But we need not transcribe further this overwhelming document. It pursues its way through mire and filth to its most lame and impotent conclusion. After all this, the abbot was not deposed; he was invited merely to reconsider his doings, and if possible amend them. Such was Church discipline, even under an extraordinary commission from Rome. But the most incorrigible Anglican will scarcely question the truth of a picture drawn by such a hand; and it must be added that this one unexceptionable indictment lends at once assured credibility to the reports which were presented fifty years later, on the general visitation. There is no longer room for the presumptive objection that charges so revolting could not be true. We see that in their worst form they could be true, and the evidence of Legh and Leghton, of Rice and Bedyll, as it remains in their letters to Cromwell, must be shaken in detail, or else it must be accepted as correct. We cannot dream that Archbishop Morton was mistaken, or was misled by false information. St. Albans was no obscure priory in a remote and thinly-peopled county. The Abbot of St. Albans was a peer of the realm, taking precedence of bishops, living in the full glare of notoriety, within a few miles of London. The archbishop had ample means of ascertaining the truth; and, we may be sure, had taken care to examine his ground before he left on record so tremendous an accusation. This story is true—as true as it is piteous. We will pause a moment over it before we pass from this, once more to ask our passionate Church friends whether still they will persist that the abbeys were no worse under the Tudors than they had been in their origin, under the Saxons, or under the first Norman and Plantagenet kings. No, indeed, it was not so. The abbeys which towered in the midst of the English towns, the houses clustered at their feet like subjects round some majestic queen, were images indeed of the civil supremacy which the Church of the Middle Ages had asserted for itself; but they were images also of an inner spiritual sublimity, which had won the homage of grateful and admiring nations.

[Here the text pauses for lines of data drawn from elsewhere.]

Lemma encode_operands x :
  Forall (fun '(f, v) => op_get f (encode x) = field_truncate f v) (mnemonic_operands x).
Proof.
  destruct x as [x| |rt ra|rt imm|rt imm| | | |reg|reg|reg|reg|cr imm|cr imm|cr imm|cr reg imm|cr reg imm|cr reg imm
    |cr reg imm|x y n b|x y n|x y n|x y n|]; cbn [mnemonic_operands]; unfold branch_on.
  all: rewrite <- ?cr_bit by lia.
  - apply assemble_operands.
  - apply (assemble_operands (I_ORI 0 0 0)).
  - apply (assemble_operands (I_OR rt ra ra false)).
  - apply (assemble_operands (I_ADDI rt 0 imm)).
  - apply (assemble_operands (I_ADDIS rt 0 imm)).
  - apply (assemble_operands (I_BCLR 20 0 0 false)).
  - apply (assemble_operands (I_BCCTR 20 0 0 false)).
  - apply (assemble_operands (I_BCCTR 20 0 0 true)).
  - apply (assemble_operands (I_MFSPR reg 288)).
  - apply (assemble_operands (I_MTSPR 288 reg)).
  - apply (assemble_operands (I_MFSPR reg 256)).
  - apply (assemble_operands (I_MTSPR 256 reg)).
  - apply (assemble_operands (I_BC 4 _ imm false false)).
  - apply (assemble_operands (I_BC 12 _ imm false false)).
  - apply (assemble_operands (I_BC 12 _ imm false false)).
  - apply (assemble_operands (I_CMPI cr 1 reg imm)).
  - apply (assemble_operands (I_CMPI cr 0 reg imm)).
  - apply (assemble_operands (I_CMPLI cr 1 reg imm)).
  - apply (assemble_operands (I_CMPLI cr 0 reg imm)).
  - pose proof (assemble_operands (I_RLDICL x y (u32 (b + n)) (u32 (64 - b)) false)) as H. cbn [operands] in H.
    rewrite !List.Forall_cons_iff, ?truncate_sh, ?truncate_mbe in H. rewrite !List.Forall_cons_iff. exact H.
  - pose proof (assemble_operands (I_RLDICL x y (u32 (64 - n)) n false)) as H. cbn [operands] in H.
    rewrite !List.Forall_cons_iff, ?truncate_sh, ?truncate_mbe in H. rewrite !List.Forall_cons_iff. exact H.
  - apply (assemble_operands (I_RLDICL x y 0 n false)).
  - pose proof (assemble_operands (I_RLDICR x y 0 (u32 (63 - n)) false)) as H. cbn [operands] in H.
    rewrite !List.Forall_cons_iff, ?truncate_sh, ?truncate_mbe in H. rewrite !List.Forall_cons_iff. exact H.
  - repeat constructor.
Qed.

(** C25: every encoder of [ppu_instructions], those of its nested namespace [implicts] included, produces a word that the
    decoder maps to the instruction the encoder stands for, and each operand field of the
    word reads back the operand, truncated to the width (and signedness) of the
    field.  Displacements are first rounded to a multiple of 4: down by [B], towards zero by [BC] and its forms and by the
    doubleword loads and stores.  An extended mnemonic encodes the operands of the instruction it is defined by:
    [EXTRDI] has shift [b + n] and mask begin [64 - b]. *)
Theorem assemble_decode x :
  decode (encode x) = mnemonic_itype x /\
  Forall (fun '(f, v) => op_get f (encode x) = field_truncate f v) (mnemonic_operands x).
Proof. split; [apply encode_itype|apply encode_operands]. Qed.
(** ** Logical instructions *)

Definition ORI (op : Z) (ppu : ppu_thread) : ppu_thread :=
  set_gpr op.[f_ra] (ppu.gpr[op.[f_rs]] .| op.[f_uimm16]) ppu.
Definition ORIS (op : Z) (ppu : ppu_thread) : ppu_thread :=
  set_gpr op.[f_ra] (ppu.gpr[op.[f_rs]] .| Z.shiftl op.[f_uimm16] 16) ppu.
Definition XORI (op : Z) (ppu : ppu_thread) : ppu_thread :=
  set_gpr op.[f_ra] (ppu.gpr[op.[f_rs]] .^ op.[f_uimm16]) ppu.
Definition XORIS (op : Z) (ppu : ppu_thread) : ppu_thread :=
  set_gpr op.[f_ra] (ppu.gpr[op.[f_rs]] .^ Z.shiftl op.[f_uimm16] 16) ppu.
Definition ANDI (op : Z) (ppu : ppu_thread) : ppu_thread :=
  let v := ppu.gpr[op.[f_rs]] .& op.[f_uimm16] in
  ppu_cr_cmp 0 (s64 v) 0 (set_gpr op.[f_ra] v ppu).
Definition ANDIS (op : Z) (ppu : ppu_thread) : ppu_thread :=
  let v := ppu.gpr[op.[f_rs]] .& Z.shiftl op.[f_uimm16] 16 in
  ppu_cr_cmp 0 (s64 v) 0 (set_gpr op.[f_ra] v ppu).

Definition AND (rc : bool) (op : Z) (ppu : ppu_thread) : ppu_thread :=
  let v := ppu.gpr[op.[f_rs]] .& ppu.gpr[op.[f_rb]] in
  record_cr0 rc v (set_gpr op.[f_ra] v ppu).
Definition ANDC (rc : bool) (op : Z) (ppu : ppu_thread) : ppu_thread :=
  let v := ppu.gpr[op.[f_rs]] .& bnot 64 ppu.gpr[op.[f_rb]] in
  record_cr0 rc v (set_gpr op.[f_ra] v ppu).
Definition NOR (rc : bool) (op : Z) (ppu : ppu_thread) : ppu_thread :=
  let v := bnot 64 (ppu.gpr[op.[f_rs]] .| ppu.gpr[op.[f_rb]]) in
  record_cr0 rc v (set_gpr op.[f_ra] v ppu).
Definition EQV (rc : bool) (op : Z) (ppu : ppu_thread) : ppu_thread :=
  let v := bnot 64 (ppu.gpr[op.[f_rs]] .^ ppu.gpr[op.[f_rb]]) in
  record_cr0 rc v (set_gpr op.[f_ra] v ppu).
Definition XOR (rc : bool) (op : Z) (ppu : ppu_thread) : ppu_thread :=
  let v := ppu.gpr[op.[f_rs]] .^ ppu.gpr[op.[f_rb]] in
  record_cr0 rc v (set_gpr op.[f_ra] v ppu).
Definition ORC (rc : bool) (op : Z) (ppu : ppu_thread) : ppu_thread :=
  let v := ppu.gpr[op.[f_rs]] .| bnot 64 ppu.gpr[op.[f_rb]] in
  record_cr0 rc v (set_gpr op.[f_ra] v ppu).
Definition OR (rc : bool) (op : Z) (ppu : ppu_thread) : ppu_thread :=
  let v := ppu.gpr[op.[f_rs]] .| ppu.gpr[op.[f_rb]] in
  record_cr0 rc v (set_gpr op.[f_ra] v ppu).
Definition NAND (rc : bool) (op : Z) (ppu : ppu_thread) : ppu_thread :=
  let v := bnot 64 (ppu.gpr[op.[f_rs]] .& ppu.gpr[op.[f_rb]]) in
  record_cr0 rc v (set_gpr op.[f_ra] v ppu).
Definition EXTSB (rc : bool) (op : Z) (ppu : ppu_thread) : ppu_thread :=
  let v := u64 (s8 ppu.gpr[op.[f_rs]]) in
  record_cr0 rc v (set_gpr op.[f_ra] v ppu).
Definition EXTSH (rc : bool) (op : Z) (ppu : ppu_thread) : ppu_thread :=
  let v := u64 (s16 ppu.gpr[op.[f_rs]]) in
  record_cr0 rc v (set_gpr op.[f_ra] v ppu).
Definition EXTSW (rc : bool) (op : Z) (ppu : ppu_thread) : ppu_thread :=
  let v := u64 (s32 ppu.gpr[op.[f_rs]]) in
  record_cr0 rc v (set_gpr op.[f_ra] v ppu).
Definition CNTLZW (rc : bool) (op : Z) (ppu : ppu_thread) : ppu_thread :=
  let v := countl_zero 32 (u32 ppu.gpr[op.[f_rs]]) in
  record_cr0 rc v (set_gpr op.[f_ra] v ppu).
Definition CNTLZD (rc : bool) (op : Z) (ppu : ppu_thread) : ppu_thread :=
  let v := countl_zero 64 ppu.gpr[op.[f_rs]] in
  record_cr0 rc v (set_gpr op.[f_ra] v ppu).

(** ** Shifts *)

Definition SLW (rc : bool) (op : Z) (ppu : ppu_thread) : ppu_thread :=
  let v := u32 (u64 (Z.shiftl ppu.gpr[op.[f_rs]] (ppu.gpr[op.[f_rb]] .& 0x3f))) in
  record_cr0 rc v (set_gpr op.[f_ra] v ppu).
Definition SLD (rc : bool) (op : Z) (ppu : ppu_thread) : ppu_thread :=
  let n := ppu.gpr[op.[f_rb]] .& 0x7f in
  let v := if negb (n .& 0x40 =? 0) then 0 else u64 (Z.shiftl ppu.gpr[op.[f_rs]] n) in
  record_cr0 rc v (set_gpr op.[f_ra] v ppu).
Definition SRW (rc : bool) (op : Z) (ppu : ppu_thread) : ppu_thread :=
  let v := Z.shiftr (ppu.gpr[op.[f_rs]] .& 0xffffffff) (ppu.gpr[op.[f_rb]] .& 0x3f) in
  record_cr0 rc v (set_gpr op.[f_ra] v ppu).
Definition SRD (rc : bool) (op : Z) (ppu : ppu_thread) : ppu_thread :=
  let n := ppu.gpr[op.[f_rb]] .& 0x7f in
  let v := if negb (n .& 0x40 =? 0) then 0 else Z.shiftr ppu.gpr[op.[f_rs]] n in
  record_cr0 rc v (set_gpr op.[f_ra] v ppu).
Lemma neg_overflow a : in_u 64 a ->
  (a =? Z.shiftl 1 63) = negb (s64_fits (s64 (bnot 64 a) + s64 0 + 1)).
Proof.
  intros Ha. pose proof (bnot_in_u 64 a ltac:(lia)) as Hb.
  rewrite (sgn_unsigned 64 (bnot 64 a)) by (done || lia).
  rewrite bnot_add1 in * by done. change (s64 0) with 0. change (Z.shiftl 1 63) with (2 ^ 63).
  unfold s64_fits, in_u in *. change (64 - 1) with 63.
  destruct (Z.leb_spec (2 ^ 63) (2 ^ 64 - 1 - a)); simpl; case_cmp; simpl; try done; lia.
Qed.

Lemma bnot_ones : bnot 64 0 = 2 ^ 64 - 1.
Proof. reflexivity. Qed.

#[local] Hint Resolve gpr_in_u bnot_in_u b2z_range : arith.
#[local] Hint Extern 1 (0 <= _) => lia : arith.
#[local] Hint Extern 1 (0 <= _ <= _) => lia : arith.
#[local] Hint Extern 1 (in_u 64 0) => exact (in_u_0 64 ltac:(lia)) : arith.
#[local] Hint Extern 1 (in_u 64 (2 ^ 64 - 1)) => split; lia : arith.
#[local] Hint Extern 1 (in_u 64 (wrap 64 _)) => apply wrap_in_u; lia : arith.

(** The other handlers' sums in the form [x + y + c]. *)
Lemma add_flags2_spec0 a b : in_u 64 a -> in_u 64 b ->
  Interp.add_flags2 a b = Interp.AddFlags (u64 (a + b + 0)) (2 ^ 64 <=? a + b + 0).
Proof. rewrite Z.add_0_r. apply add_flags2_spec. Qed.

Lemma add_as_sum a b : u64 (a + b) = u64 (a + b + 0).
Proof. by rewrite Z.add_0_r. Qed.

Lemma sub_as_sum a b : in_u 64 a -> u64 (b - a) = u64 (bnot 64 a + b + 1).
Proof.
  intros Ha. rewrite bnot_add1 by done. rewrite <- (wrap_add_pow 64 (b - a) 1) by lia.
  f_equal. lia.
Qed.

Lemma neg_as_sum a : in_u 64 a -> u64 (0 - a) = u64 (bnot 64 a + 0 + 1).
Proof. apply sub_as_sum. Qed.

Ltac overflow_side :=
  first [apply overflow_spec | apply overflow_zero | apply overflow_ones | apply neg_overflow];
  auto with arith.

Ltac add_like :=
  rewrite ?wrap_sgn, ?(wrap_small 64 (get (gpr _) _)), ?bnot_ones by auto with arith lia;
  rewrite ?add_flags3_spec, ?add_flags2_spec0 by auto with arith;
  cbn [Interp.result Interp.carry b2z];
  first
  [ apply add_post_intro_nc; [reflexivity|overflow_side]
  | apply add_post_intro; [reflexivity|overflow_side|reflexivity] ].

(** The handlers of the add-like instructions compute their reference. *)
Lemma fixed_add i h op p x y c carrying :
  Interp.fixed i = Some h -> wf p ->
  add_operands i p.gpr[op.[f_ra]] p.gpr[op.[f_rb]] (ca (xer p)) = Some (x, y, c, carrying) ->
  h op p = add_post (has_oe i) (has_rc i) carrying op.[f_rd] x y c p.
Proof.
  intros E Hp Ho. pose proof (gpr_in_u p op.[f_ra] Hp) as HA.
  destruct i; try discriminate Ho; injection Ho as <- <- <- <-; injection E as <-;
    cbn [has_oe has_rc];
    cbv beta zeta delta [Interp.ADD Interp.SUBF Interp.NEG Interp.ADDC Interp.SUBFC Interp.ADDE
      Interp.SUBFE Interp.ADDZE Interp.SUBFZE Interp.ADDME Interp.SUBFME];
    rewrite ?(neg_as_sum _ HA), ?(sub_as_sum _ _ HA), ?(add_as_sum (get _ _) (get _ _)); add_like.
Qed.

(** C14: the add-like instructions ADD, SUBF, NEG, ADDC, SUBFC, ADDE, SUBFE, ADDZE, SUBFZE,
    ADDME, SUBFME and their O/Rc variants compute the sum of their reference operands
    modulo [2^64]; CA is the carry out of the full sum, OV is set exactly when the signed
    sum does not fit 64 bits, SO is sticky, and the Rc forms record in CR0 the comparison of the signed result
    with zero.  Nothing else changes: no other general register, CA and OV only in the forms that define them,
    no CR field but CR0 and none without Rc, and nothing of LR, CTR, the byte count of XER or the rest of the
    thread.  The thread is well-formed. *)
Theorem add_instructions_exact i h op p x y c carrying :
  Interp.fixed i = Some h -> wf p ->
  add_operands i p.gpr[op.[f_ra]] p.gpr[op.[f_rb]] (ca (xer p)) = Some (x, y, c, carrying) ->
  let q := h op p in
  let d := s64 (x + y + c) in
  q.gpr[op.[f_rd]] = u64 (x + y + c) /\
  (forall r, 0 <= r -> r <> op.[f_rd] -> q.gpr[r] = p.gpr[r]) /\
  ca (xer q) = (if carrying then 2 ^ 64 <=? x + y + c else ca (xer p)) /\
  ov (xer q) = (if has_oe i then negb (s64_fits (s64 x + s64 y + c)) else ov (xer p)) /\
  so (xer q) = so (xer p) || (has_oe i && ov (xer q)) /\
  (has_rc i = true ->
   cr_field q 0 = [b2z (d <? 0); b2z (0 <? d); b2z (d =? 0); b2z (so (xer q))]) /\
  (has_rc i = false -> cr q = cr p) /\ (forall n, 0 < n -> cr_field q n = cr_field p n) /\
  cnt (xer q) = cnt (xer p) /\ q = with_xer (with_cr (with_gpr p (gpr q)) (cr q)) (xer q).
Proof.
  intros E Hp Ho q d. subst q d. rewrite (fixed_add i h op p x y c carrying E Hp Ho).
  pose proof (five_bits_range f_rd op eq_refl) as Hrd. clear E Ho.
  unfold add_post. do 9 try split.
  - destruct (has_rc i); exact (gpr_set_gpr_eq _ _ p Hp Hrd).
  - intros r Hr Hne. destruct (has_rc i);
      exact (gpr_set_gpr_ne op.[f_rd] r _ p ltac:(lia) Hr (not_eq_sym Hne)).
  - by destruct (has_rc i).
  - by destruct (has_rc i).
  - destruct (has_rc i), (has_oe i); simpl; by rewrite ?orb_false_r.
  - intros ->. rewrite sgn_wrap, cr_field_cr_set by (lia || apply Hp). done.
  - by intros ->.
  - intros n Hn. destruct (has_rc i); [|done]. rewrite cr_set_as_field. by rewrite cr_field_set_field_ne by lia.
  - by destruct (has_rc i).
  - by destruct (has_rc i).
Qed.
(* ===== verification/PpuBits.v ===== *)
(** Rotates, shifts, comparisons and register moves of the PPU interpreter, against
    bit-level references in the big-endian bit numbering of the Power ISA. *)

From Stdlib Require Import ZArith Lia Bool.
From stdpp Require Import base tactics option list numbers.
From S2P Require Import Prelude BitField PpuOpcodes PpuAsm PpuState PpuInt PpuIntWf.
Local Open Scope Z_scope.
Local Open Scope word_scope.

(** ** Rotation *)

Lemma testbit_dup32 x i : in_u 32 x -> 0 <= i < 64 ->
  Z.testbit (Interp.dup32 x) i = Z.testbit x (i mod 32).
Proof.
  intros Hx Hi. unfold Interp.dup32. rewrite Z.lor_spec, testbit_shiftl by lia.
  destruct (Z.leb_spec 32 i); simpl.
  - rewrite (testbit_high 32 x i) by (done || lia). simpl. f_equal.
    apply Z.mod_unique with 1; lia.
  - rewrite orb_false_r. by rewrite Z.mod_small by lia.
Qed.

Lemma testbit_dup_rotl x n i : in_u 32 x -> 0 <= n < 32 -> 0 <= i < 64 ->
  Z.testbit (Interp.dup32 (rotl 32 x n)) i = Z.testbit x ((i - n) mod 32).
Proof.
  intros Hx Hn Hi. rewrite testbit_dup32 by (done || apply wrap_in_u; lia).
  rewrite testbit_rotl by (done || lia || (apply Z.mod_pos_bound; lia)). f_equal.
  rewrite Zminus_mod_idemp_l. done.
Qed.

Lemma lxor63 x : 0 <= x < 64 -> x .^ 63 = 63 - x.
Proof.
  intros Hx. apply Z.bits_inj'. intros i Hi. rewrite Z.lxor_spec.
  assert (63 - x = bnot 6 x) as -> by (rewrite bnot_val by (unfold in_u; lia); lia).
  rewrite testbit_bnot by lia. change 63 with (Z.ones 6). rewrite testbit_ones by lia.
  destruct (Z.ltb_spec i 6); simpl; [by rewrite xorb_true_r|].
  rewrite (testbit_high 6 x) by (unfold in_u; lia). done.
Qed.

(** Masks from a bit position to either end. *)
Lemma testbit_mask_low mb i : 0 <= mb < 64 -> 0 <= i < 64 ->
  Z.testbit (Z.shiftr (bnot 64 0) mb) (63 - i) = (mb <=? i).
Proof.
  intros. rewrite testbit_shiftr, testbit_bnot, Z.bits_0 by lia. case_cmp; done || lia.
Qed.

Lemma testbit_mask_high me i : 0 <= me < 64 -> 0 <= i < 64 ->
  Z.testbit (u64 (Z.shiftl (bnot 64 0) (me .^ 63))) (63 - i) = (i <=? me).
Proof.
  intros. rewrite lxor63, testbit_high_ones by lia. case_cmp; done || lia.
Qed.

(** Width, source, count, mask bounds of a rotate, and whether it inserts. *)
Definition rotate_operands (i : itype) (op : Z) (p : ppu_thread)
    : option (Z * Z * Z * Z * Z * bool) :=
  let rs := p.gpr[op.[f_rs]] in
  let mb := op.[f_mbe64] in
  let rb := p.gpr[op.[f_rb]] in
  match i with
  | Itype.RLWINM | Itype.RLWINM_ =>
      Some (32, u32 rs, op.[f_sh32], op.[f_mb32] + 32, op.[f_me32] + 32, false)
  | Itype.RLWNM | Itype.RLWNM_ =>
      Some (32, u32 rs, rb mod 32, op.[f_mb32] + 32, op.[f_me32] + 32, false)
  | Itype.RLWIMI | Itype.RLWIMI_ =>
      Some (32, u32 rs, op.[f_sh32], op.[f_mb32] + 32, op.[f_me32] + 32, true)
  | Itype.RLDICL | Itype.RLDICL_ => Some (64, rs, op.[f_sh64], mb, 63, false)
  | Itype.RLDICR | Itype.RLDICR_ => Some (64, rs, op.[f_sh64], 0, mb, false)
  | Itype.RLDIC | Itype.RLDIC_ => Some (64, rs, op.[f_sh64], mb, 63 - op.[f_sh64], false)
  | Itype.RLDIMI | Itype.RLDIMI_ => Some (64, rs, op.[f_sh64], mb, 63 - op.[f_sh64], true)
  | Itype.RLDCL | Itype.RLDCL_ => Some (64, rs, rb mod 64, mb, 63, false)
  | Itype.RLDCR | Itype.RLDCR_ => Some (64, rs, rb mod 64, 0, mb, false)
  | _ => None
  end.

(** Bit [i] (big-endian) of the result of a rotate. *)
Definition rotate_bit (w src n mb me : Z) (ins : bool) (old i : Z) : bool :=
  if isa_mask_bit mb me i then Z.testbit src ((63 - i - n) mod w)
  else ins && Z.testbit old (63 - i).

Lemma gpr_after_rc rc v r p : wf p -> 0 <= r < 32 ->
  (Interp.record_cr0 rc v (set_gpr r v p)).gpr[r] = v.
Proof. intros Hp Hr. destruct rc; exact (gpr_set_gpr_eq _ _ p Hp Hr). Qed.

(** Masking and insertion, bit by bit. *)
Lemma masked_bit x m j (b : bool) : Z.testbit m j = b ->
  Z.testbit (Z.land x m) j = if b then Z.testbit x j else false.
Proof. intros <-. rewrite Z.land_spec. destruct (Z.testbit m j); [apply andb_true_r|apply andb_false_r]. Qed.

Lemma inserted_bit old x m j (b : bool) : 0 <= j < 64 -> Z.testbit m j = b ->
  Z.testbit (Z.lor (Z.land old (bnot 64 m)) (Z.land x m)) j =
  if b then Z.testbit x j else Z.testbit old j.
Proof.
  intros Hj <-. rewrite Z.lor_spec, !Z.land_spec, testbit_bnot by lia.
  destruct (Z.ltb_spec j 64); [|lia]. destruct (Z.testbit m j); simpl.
  - by rewrite andb_false_r, andb_true_r.
  - by rewrite andb_true_r, andb_false_r, orb_false_r.
Qed.

Lemma mask_low_isa mb i : 0 <= mb < 64 -> 0 <= i < 64 ->
  Z.testbit (Z.shiftr (bnot 64 0) mb) (63 - i) = isa_mask_bit mb 63 i.
Proof. intros. rewrite testbit_mask_low by lia. unfold isa_mask_bit. case_cmp; done || lia. Qed.

Lemma mask_high_isa me i : 0 <= me < 64 -> 0 <= i < 64 ->
  Z.testbit (u64 (Z.shiftl (bnot 64 0) (me .^ 63))) (63 - i) = isa_mask_bit 0 me i.
Proof. intros. rewrite testbit_mask_high by lia. unfold isa_mask_bit. case_cmp; done || lia. Qed.

Lemma land31 x : Z.land x 0x1f = x mod 32.
Proof. change 0x1f with (Z.ones 5). by rewrite Z.land_ones by lia. Qed.

Lemma land63_mod x : Z.land x 0x3f = x mod 64.
Proof. change 0x3f with (Z.ones 6). by rewrite Z.land_ones by lia. Qed.

Ltac rotate_case Hra :=
  rewrite gpr_after_rc by (done || exact Hra); unfold rotate_bit;
  first
  [ erewrite inserted_bit
      by (lia || (apply testbit_rotate_mask; lia)); cbn [andb]
  | erewrite masked_bit
      by first [apply testbit_rotate_mask; lia | apply mask_low_isa; lia
               | apply mask_high_isa; lia]; cbn [andb] ];
  rewrite ?testbit_dup_rotl, ?testbit_rotl by (auto with word || lia || (apply Z.mod_pos_bound; lia));
  reflexivity.

(** C24: the nine rotate instructions and their Rc forms compute, bit by bit, the rotation
    under mask (or the insertion under mask) of the Power ISA. *)
Theorem rotate_exact i h op p w src n mb me ins j :
  Interp.fixed i = Some h -> wf p ->
  rotate_operands i op p = Some (w, src, n, mb, me, ins) -> 0 <= j < 64 ->
  Z.testbit (h op p).gpr[op.[f_ra]] (63 - j) =
  rotate_bit w src n mb me ins p.gpr[op.[f_ra]] j.
Proof.
  intros E Hp Ho Hj. pose proof (five_bits_range f_ra op eq_refl) as Hra.
  pose proof (five_bits_range f_sh32 op eq_refl) as Hsh.
  pose proof (five_bits_range f_mb32 op eq_refl) as Hmb.
  pose proof (five_bits_range f_me32 op eq_refl) as Hme.
  pose proof (six_bits_range f_sh64 op (or_introl eq_refl)) as Hsh6.
  pose proof (six_bits_range f_mbe64 op (or_intror eq_refl)) as Hmb6.
  pose proof (gpr_in_u p op.[f_rs] Hp) as Hrs.
  pose proof (Z.mod_pos_bound p.gpr[op.[f_rb]] 32 ltac:(lia)) as Hb5.
  pose proof (Z.mod_pos_bound p.gpr[op.[f_rb]] 64 ltac:(lia)) as Hb6.
  destruct i; try discriminate Ho; injection Ho as <- <- <- <- <- <-; injection E as <-;
    cbv beta zeta delta [Interp.RLWIMI Interp.RLWINM Interp.RLWNM Interp.RLDICL Interp.RLDICR
      Interp.RLDIC Interp.RLDIMI Interp.RLDCL Interp.RLDCR];
    rewrite ?land31, ?land63_mod, ?(lxor63 op.[f_sh64]), ?(Z.add_comm 32) by done.
  all: rotate_case Hra.
Qed.

Lemma rotate_exact_witness :
  let p := set_gpr 3 0x12345678 ppu_init in
  Z.testbit (Interp.RLWINM false 0x5464402e p).gpr[0x5464402e.[f_ra]] (63 - 32) =
  rotate_bit 32 0x12345678 8 32 55 false 0 32.
Proof.
  intros p. assert (wf p) as Hp.
  { apply wf_set_gpr; [apply wf_ppu_init|unfold in_u; lia]. }
  exact (rotate_exact Itype.RLWINM (Interp.RLWINM false) 0x5464402e p _ _ _ _ _ _ 32
    eq_refl Hp eq_refl ltac:(lia)).
Defined.

(** *** The assembler's [EXTRDI] *)

(** What [extrdi ra, rs, n, b] denotes: [n] bits of [x] from bit [b], right justified. *)
Definition extract_bits (x n b : Z) : Z := wrap n (Z.shiftr x (64 - b - n)).

Lemma land_low_mask x mb : 0 <= mb < 64 -> in_u 64 x ->
  x .& Z.shiftr (bnot 64 0) mb = wrap (64 - mb) x.
Proof.
  intros Hmb Hx. apply (bits_inj_u 64); [lia|by apply land_in_u_l| |].
  { apply (in_u_mono (64 - mb)); [lia|apply wrap_in_u; lia]. }
  intros i Hi. rewrite Z.land_spec, testbit_wrap, testbit_shiftr, testbit_bnot, Z.bits_0 by lia.
  destruct (Z.ltb_spec (i + mb) 64), (Z.ltb_spec i (64 - mb)); simpl; try lia;
    by rewrite ?andb_true_r, ?andb_false_r.
Qed.

Lemma rotl_extract x n b : in_u 64 x -> 0 < n -> 0 < b -> n + b < 64 ->
  wrap n (rotl 64 x (b + n)) = extract_bits x n b.
Proof.
  intros Hx Hn Hb Hs. unfold extract_bits. apply Z.bits_inj'. intros i Hi.
  rewrite !testbit_wrap by lia. destruct (Z.ltb_spec i n); simpl; [|done].
  rewrite testbit_rotl, testbit_shiftr by (done || lia). f_equal.
  replace (i - (b + n)) with (i + (64 - b - n) + (-1) * 64) by lia.
  rewrite Z.mod_add, Z.mod_small by lia. done.
Qed.

Lemma exec_rldicl ra rs sh mb p : wf p -> 0 <= ra < 32 -> 0 <= rs < 32 ->
  0 <= sh < 64 -> 0 <= mb < 64 ->
  (Interp.RLDICL false (ppu_instructions.RLDICL ra rs sh mb false) p).gpr[ra] =
  wrap (64 - mb) (rotl 64 p.gpr[rs] sh).
Proof.
  intros Hp Hra Hrs Hsh Hmb.
  pose proof (assemble_operands (I_RLDICL ra rs sh mb false)) as Ho.
  cbn [operands assemble] in Ho. set (op := ppu_instructions.RLDICL ra rs sh mb false) in *.
  inversion_clear Ho as [|?? E1 Ho']. inversion_clear Ho' as [|?? E2 Ho].
  inversion_clear Ho as [|?? E3 Ho']. inversion_clear Ho' as [|?? E4 _].
  cbv [field_truncate field_desc BitField.truncate ppu_bf BitField.is_signed BitField.bitsize
    BitField.cf_size BitField.item_size] in E1, E2, E3, E4.
  rewrite wrap_small in E1, E2, E3, E4 by (unfold in_u; simpl; lia).
  unfold Interp.RLDICL. rewrite E1, E2, E3, E4. rewrite gpr_after_rc by done.
  apply land_low_mask; [lia|]. apply wrap_in_u. lia.
Qed.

The heavenly graces had once descended upon the monastic orders, making them ministers of mercy, patterns of celestial life, breathing witnesses of the power of the Spirit in renewing and sanctifying the heart. And then it was that art and wealth and genius poured out their treasures to raise fitting tabernacles for the dwelling of so divine a soul. Alike in the village and the city, amongst the unadorned walls and lowly roofs which closed in the humble dwellings of the laity, the majestic houses of the Father of mankind and of his especial servants rose up in sovereign beauty. And ever at the sacred gates sat Mercy, pouring out relief from a never-failing store to the poor and the suffering; ever within the sacred aisles the voices of holy men were pealing heavenwards in intercession for the sins of mankind; and such blessed influences were thought to exhale around those mysterious precincts, that even the poor outcasts of society—the debtor, the felon, and the outlaw—gathered round the walls as the sick men sought the shadow of the apostle, and lay there sheltered from the avenging hand, till their sins were washed from off their souls. The abbeys of the middle ages floated through the storms of war and conquest, like the ark upon the waves of the flood, in the midst of violence remaining inviolate, through the awful reverence which surrounded them. The abbeys, as Henry's visitors found them, were as little like what they once had been, as the living man in the pride of his growth is like the corpse which the earth makes haste to hide for ever.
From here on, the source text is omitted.